→ Goal of the exercise:
Work through the data below and copy out every line where "Math" is found.

- - -

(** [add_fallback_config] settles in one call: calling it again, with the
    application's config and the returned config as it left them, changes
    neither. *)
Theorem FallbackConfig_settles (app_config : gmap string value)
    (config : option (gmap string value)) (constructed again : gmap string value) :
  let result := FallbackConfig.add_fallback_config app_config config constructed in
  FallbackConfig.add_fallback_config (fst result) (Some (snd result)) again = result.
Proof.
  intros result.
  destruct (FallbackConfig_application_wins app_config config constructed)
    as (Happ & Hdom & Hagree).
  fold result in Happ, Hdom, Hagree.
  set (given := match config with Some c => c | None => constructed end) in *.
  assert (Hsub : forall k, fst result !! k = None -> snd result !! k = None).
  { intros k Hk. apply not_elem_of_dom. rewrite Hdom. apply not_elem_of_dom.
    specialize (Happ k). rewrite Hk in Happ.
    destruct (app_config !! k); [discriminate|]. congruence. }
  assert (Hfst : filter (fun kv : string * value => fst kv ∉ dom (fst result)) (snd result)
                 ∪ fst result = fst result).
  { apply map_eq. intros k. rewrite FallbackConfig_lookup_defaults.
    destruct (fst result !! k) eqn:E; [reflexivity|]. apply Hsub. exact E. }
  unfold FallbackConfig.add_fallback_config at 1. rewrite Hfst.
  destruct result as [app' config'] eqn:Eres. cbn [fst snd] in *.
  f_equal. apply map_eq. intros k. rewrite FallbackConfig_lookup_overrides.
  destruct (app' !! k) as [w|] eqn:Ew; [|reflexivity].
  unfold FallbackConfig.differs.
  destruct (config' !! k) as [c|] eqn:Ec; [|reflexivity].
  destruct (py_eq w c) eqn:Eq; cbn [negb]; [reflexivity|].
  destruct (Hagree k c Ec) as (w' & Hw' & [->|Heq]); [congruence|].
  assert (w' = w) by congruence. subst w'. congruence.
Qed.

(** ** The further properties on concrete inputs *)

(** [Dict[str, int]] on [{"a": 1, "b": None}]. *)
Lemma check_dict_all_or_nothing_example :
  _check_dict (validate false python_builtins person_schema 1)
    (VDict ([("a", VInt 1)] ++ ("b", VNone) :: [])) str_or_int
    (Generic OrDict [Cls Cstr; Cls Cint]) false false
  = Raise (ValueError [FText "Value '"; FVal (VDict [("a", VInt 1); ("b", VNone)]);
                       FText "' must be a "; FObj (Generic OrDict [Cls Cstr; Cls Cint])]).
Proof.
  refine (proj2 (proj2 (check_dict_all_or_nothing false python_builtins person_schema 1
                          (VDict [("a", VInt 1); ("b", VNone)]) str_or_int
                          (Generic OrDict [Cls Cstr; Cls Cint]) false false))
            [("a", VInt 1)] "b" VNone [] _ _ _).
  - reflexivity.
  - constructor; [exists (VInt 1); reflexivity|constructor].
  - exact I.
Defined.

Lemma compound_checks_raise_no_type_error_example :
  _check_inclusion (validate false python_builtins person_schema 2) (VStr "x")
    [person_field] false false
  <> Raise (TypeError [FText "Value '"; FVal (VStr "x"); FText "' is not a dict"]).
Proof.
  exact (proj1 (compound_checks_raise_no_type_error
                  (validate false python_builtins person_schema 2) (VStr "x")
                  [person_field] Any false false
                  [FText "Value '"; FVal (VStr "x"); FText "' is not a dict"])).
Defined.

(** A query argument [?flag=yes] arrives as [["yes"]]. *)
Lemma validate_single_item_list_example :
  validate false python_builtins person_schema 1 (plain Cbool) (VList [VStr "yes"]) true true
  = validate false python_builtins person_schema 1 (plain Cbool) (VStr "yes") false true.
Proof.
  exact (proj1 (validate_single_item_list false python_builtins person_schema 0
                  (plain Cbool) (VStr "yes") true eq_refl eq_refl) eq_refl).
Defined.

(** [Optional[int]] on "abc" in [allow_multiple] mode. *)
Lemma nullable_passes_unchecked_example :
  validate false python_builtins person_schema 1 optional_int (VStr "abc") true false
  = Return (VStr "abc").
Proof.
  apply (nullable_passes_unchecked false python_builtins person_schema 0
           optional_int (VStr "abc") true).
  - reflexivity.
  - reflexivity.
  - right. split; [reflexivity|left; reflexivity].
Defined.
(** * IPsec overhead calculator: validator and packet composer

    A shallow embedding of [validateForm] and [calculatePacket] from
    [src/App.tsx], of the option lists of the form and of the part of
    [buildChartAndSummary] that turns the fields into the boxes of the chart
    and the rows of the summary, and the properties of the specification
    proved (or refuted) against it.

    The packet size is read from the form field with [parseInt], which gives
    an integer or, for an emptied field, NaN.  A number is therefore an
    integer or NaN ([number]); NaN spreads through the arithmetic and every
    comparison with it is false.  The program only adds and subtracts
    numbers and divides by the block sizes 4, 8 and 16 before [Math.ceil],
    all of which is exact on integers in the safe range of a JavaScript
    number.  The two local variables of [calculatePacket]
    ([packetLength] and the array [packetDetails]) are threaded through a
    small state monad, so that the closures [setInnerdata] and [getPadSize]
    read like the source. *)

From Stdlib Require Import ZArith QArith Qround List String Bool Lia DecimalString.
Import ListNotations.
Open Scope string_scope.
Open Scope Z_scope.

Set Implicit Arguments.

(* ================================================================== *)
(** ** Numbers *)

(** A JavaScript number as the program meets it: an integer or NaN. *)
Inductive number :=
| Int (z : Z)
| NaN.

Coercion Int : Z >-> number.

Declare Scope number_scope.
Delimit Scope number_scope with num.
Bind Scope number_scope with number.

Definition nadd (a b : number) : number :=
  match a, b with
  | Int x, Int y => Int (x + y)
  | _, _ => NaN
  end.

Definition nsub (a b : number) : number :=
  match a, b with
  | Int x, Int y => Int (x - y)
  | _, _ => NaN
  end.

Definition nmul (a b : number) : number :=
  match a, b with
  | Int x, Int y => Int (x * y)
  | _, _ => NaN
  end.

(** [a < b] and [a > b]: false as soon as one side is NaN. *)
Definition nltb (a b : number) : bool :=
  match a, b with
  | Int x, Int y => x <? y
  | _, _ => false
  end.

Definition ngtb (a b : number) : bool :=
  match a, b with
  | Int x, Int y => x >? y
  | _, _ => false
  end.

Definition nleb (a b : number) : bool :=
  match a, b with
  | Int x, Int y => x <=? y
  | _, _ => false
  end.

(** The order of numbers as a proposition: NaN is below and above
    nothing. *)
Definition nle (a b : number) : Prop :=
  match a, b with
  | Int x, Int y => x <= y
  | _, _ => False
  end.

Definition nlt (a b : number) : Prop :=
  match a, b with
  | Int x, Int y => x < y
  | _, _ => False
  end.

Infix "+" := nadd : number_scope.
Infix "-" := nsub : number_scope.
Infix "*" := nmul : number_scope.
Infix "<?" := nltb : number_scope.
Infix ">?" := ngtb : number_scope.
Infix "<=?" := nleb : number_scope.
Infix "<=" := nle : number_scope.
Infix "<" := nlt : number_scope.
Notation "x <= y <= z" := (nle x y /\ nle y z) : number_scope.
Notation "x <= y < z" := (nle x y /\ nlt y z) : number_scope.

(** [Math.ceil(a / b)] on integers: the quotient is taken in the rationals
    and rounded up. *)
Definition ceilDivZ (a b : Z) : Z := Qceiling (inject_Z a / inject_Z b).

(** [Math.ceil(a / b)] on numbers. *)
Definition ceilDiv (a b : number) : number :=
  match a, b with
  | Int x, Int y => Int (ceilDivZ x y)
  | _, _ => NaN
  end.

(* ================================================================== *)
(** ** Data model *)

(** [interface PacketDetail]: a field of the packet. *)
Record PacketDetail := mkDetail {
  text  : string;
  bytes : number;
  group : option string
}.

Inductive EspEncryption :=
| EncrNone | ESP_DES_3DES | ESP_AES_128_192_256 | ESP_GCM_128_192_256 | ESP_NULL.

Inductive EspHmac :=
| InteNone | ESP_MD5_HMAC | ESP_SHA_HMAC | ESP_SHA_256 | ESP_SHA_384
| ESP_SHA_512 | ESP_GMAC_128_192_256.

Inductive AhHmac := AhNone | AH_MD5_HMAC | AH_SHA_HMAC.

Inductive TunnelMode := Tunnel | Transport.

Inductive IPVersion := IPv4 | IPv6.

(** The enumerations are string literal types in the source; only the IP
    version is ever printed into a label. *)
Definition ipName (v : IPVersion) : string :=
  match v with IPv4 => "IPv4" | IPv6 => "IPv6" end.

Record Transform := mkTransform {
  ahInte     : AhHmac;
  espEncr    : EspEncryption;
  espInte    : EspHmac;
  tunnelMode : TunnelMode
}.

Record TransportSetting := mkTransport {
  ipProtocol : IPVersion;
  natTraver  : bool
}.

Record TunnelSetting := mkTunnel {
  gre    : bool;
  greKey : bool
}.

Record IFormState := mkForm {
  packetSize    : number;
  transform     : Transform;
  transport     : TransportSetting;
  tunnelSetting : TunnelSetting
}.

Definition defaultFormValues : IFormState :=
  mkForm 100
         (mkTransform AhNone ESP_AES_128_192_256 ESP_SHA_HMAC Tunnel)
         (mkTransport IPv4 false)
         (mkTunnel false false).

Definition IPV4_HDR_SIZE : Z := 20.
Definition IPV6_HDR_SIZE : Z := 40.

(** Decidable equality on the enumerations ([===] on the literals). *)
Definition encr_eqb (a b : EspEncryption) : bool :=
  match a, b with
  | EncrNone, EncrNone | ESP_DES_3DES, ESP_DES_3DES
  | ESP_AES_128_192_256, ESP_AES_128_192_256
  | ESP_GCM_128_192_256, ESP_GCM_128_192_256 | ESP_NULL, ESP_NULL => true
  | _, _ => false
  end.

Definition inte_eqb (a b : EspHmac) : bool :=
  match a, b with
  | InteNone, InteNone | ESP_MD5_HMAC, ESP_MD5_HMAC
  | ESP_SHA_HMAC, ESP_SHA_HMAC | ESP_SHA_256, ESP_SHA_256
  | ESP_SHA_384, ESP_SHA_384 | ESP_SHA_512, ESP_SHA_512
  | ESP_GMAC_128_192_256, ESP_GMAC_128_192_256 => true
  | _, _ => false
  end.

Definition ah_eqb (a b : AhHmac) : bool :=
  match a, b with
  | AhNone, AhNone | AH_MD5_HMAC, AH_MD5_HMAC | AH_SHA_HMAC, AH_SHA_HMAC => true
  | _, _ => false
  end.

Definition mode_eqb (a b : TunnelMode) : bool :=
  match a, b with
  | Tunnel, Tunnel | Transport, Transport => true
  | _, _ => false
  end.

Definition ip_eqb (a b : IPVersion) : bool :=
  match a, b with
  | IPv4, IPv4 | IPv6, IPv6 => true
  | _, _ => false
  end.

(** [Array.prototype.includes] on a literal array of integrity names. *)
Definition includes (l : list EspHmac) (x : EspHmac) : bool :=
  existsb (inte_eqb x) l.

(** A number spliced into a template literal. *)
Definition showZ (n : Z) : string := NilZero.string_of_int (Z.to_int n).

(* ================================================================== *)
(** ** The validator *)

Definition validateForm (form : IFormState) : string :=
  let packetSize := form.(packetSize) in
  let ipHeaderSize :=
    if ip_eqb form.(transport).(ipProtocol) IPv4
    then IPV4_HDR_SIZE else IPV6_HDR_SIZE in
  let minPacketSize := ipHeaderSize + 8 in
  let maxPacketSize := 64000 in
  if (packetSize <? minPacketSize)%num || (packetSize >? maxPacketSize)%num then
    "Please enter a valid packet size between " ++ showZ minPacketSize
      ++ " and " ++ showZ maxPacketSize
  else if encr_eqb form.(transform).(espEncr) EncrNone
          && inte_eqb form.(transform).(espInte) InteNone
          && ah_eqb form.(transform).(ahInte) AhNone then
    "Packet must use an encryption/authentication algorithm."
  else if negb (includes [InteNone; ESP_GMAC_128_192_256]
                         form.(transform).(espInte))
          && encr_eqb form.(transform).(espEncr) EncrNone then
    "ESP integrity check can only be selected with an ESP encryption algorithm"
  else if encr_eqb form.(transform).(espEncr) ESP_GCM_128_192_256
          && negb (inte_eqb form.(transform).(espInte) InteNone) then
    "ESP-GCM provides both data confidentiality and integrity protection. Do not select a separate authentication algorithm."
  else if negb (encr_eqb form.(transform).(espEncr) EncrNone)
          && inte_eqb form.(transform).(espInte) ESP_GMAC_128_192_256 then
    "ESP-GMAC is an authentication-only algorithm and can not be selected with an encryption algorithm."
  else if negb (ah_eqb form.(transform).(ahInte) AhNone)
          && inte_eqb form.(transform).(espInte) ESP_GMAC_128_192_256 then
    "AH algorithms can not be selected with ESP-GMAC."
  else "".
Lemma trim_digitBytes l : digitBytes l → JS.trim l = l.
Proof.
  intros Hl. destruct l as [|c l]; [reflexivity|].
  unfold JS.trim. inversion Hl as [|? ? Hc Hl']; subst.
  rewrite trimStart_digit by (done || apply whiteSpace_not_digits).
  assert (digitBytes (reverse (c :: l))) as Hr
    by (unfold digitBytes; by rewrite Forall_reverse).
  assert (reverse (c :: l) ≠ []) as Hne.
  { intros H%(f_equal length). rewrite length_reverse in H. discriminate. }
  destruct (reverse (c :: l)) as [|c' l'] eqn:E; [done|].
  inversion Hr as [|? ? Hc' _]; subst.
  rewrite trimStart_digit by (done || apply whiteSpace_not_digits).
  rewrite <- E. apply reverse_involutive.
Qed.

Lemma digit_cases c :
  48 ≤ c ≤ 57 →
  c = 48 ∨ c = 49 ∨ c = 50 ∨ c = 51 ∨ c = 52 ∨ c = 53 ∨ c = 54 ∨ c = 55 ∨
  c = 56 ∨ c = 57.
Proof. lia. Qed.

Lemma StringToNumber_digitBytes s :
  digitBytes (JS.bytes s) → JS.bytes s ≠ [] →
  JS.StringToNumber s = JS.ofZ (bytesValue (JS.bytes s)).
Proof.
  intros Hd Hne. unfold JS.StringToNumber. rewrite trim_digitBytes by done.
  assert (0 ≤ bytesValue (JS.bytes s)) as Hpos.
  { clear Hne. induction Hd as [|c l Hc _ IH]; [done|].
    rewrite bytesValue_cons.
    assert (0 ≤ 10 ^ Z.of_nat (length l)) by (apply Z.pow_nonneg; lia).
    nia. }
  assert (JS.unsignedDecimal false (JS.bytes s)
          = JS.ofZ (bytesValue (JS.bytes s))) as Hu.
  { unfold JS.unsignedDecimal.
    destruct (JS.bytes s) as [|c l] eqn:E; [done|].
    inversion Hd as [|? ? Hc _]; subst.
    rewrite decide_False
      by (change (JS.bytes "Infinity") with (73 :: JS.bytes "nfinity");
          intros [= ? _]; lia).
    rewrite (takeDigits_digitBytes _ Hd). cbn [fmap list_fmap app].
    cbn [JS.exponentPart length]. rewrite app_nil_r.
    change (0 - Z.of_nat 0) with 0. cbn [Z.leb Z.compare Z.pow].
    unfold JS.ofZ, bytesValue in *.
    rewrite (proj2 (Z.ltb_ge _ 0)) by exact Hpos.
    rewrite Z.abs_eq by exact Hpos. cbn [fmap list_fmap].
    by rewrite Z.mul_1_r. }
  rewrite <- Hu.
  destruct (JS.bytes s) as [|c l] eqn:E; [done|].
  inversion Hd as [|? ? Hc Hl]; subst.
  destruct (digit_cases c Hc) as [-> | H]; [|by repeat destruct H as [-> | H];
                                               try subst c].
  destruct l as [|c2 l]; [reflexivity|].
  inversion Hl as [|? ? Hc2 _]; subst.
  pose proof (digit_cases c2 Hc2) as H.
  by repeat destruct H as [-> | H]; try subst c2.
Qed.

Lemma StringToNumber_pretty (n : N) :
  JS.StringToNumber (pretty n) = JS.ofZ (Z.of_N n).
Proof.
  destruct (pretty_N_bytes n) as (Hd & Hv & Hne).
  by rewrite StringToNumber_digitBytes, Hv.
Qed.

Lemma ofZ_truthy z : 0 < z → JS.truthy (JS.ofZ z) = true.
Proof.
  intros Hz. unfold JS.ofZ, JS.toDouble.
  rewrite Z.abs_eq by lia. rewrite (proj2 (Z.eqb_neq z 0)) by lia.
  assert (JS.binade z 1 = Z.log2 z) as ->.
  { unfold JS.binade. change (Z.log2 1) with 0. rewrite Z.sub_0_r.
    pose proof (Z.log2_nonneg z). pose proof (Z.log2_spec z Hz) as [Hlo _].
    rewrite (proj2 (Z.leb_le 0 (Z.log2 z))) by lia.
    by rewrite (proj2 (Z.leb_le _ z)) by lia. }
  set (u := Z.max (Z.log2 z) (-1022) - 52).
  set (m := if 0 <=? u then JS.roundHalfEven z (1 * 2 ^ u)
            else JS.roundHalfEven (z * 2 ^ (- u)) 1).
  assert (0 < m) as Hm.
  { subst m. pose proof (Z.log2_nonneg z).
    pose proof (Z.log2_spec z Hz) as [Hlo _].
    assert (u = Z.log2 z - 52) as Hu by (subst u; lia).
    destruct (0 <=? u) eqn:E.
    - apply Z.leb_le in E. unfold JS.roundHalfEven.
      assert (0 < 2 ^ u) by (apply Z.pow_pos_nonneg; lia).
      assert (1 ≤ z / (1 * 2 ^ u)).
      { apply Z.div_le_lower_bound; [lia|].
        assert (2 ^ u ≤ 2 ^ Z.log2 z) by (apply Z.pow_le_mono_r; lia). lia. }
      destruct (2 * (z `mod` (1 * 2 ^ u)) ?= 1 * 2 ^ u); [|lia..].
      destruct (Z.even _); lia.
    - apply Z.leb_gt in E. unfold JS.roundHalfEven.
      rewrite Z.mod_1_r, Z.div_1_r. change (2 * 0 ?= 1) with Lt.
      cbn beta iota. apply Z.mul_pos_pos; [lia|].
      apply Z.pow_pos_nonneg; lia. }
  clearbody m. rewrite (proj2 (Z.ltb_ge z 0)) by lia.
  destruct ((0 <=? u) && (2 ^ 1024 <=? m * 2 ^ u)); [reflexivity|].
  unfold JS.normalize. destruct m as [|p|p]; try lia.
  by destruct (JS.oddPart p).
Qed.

- - -

→ Result of this exercise:
    numbers and divides by the block sizes 4, 8 and 16 before [Math.ceil],
(** [Math.ceil(a / b)] on integers: the quotient is taken in the rationals
(** [Math.ceil(a / b)] on numbers. *)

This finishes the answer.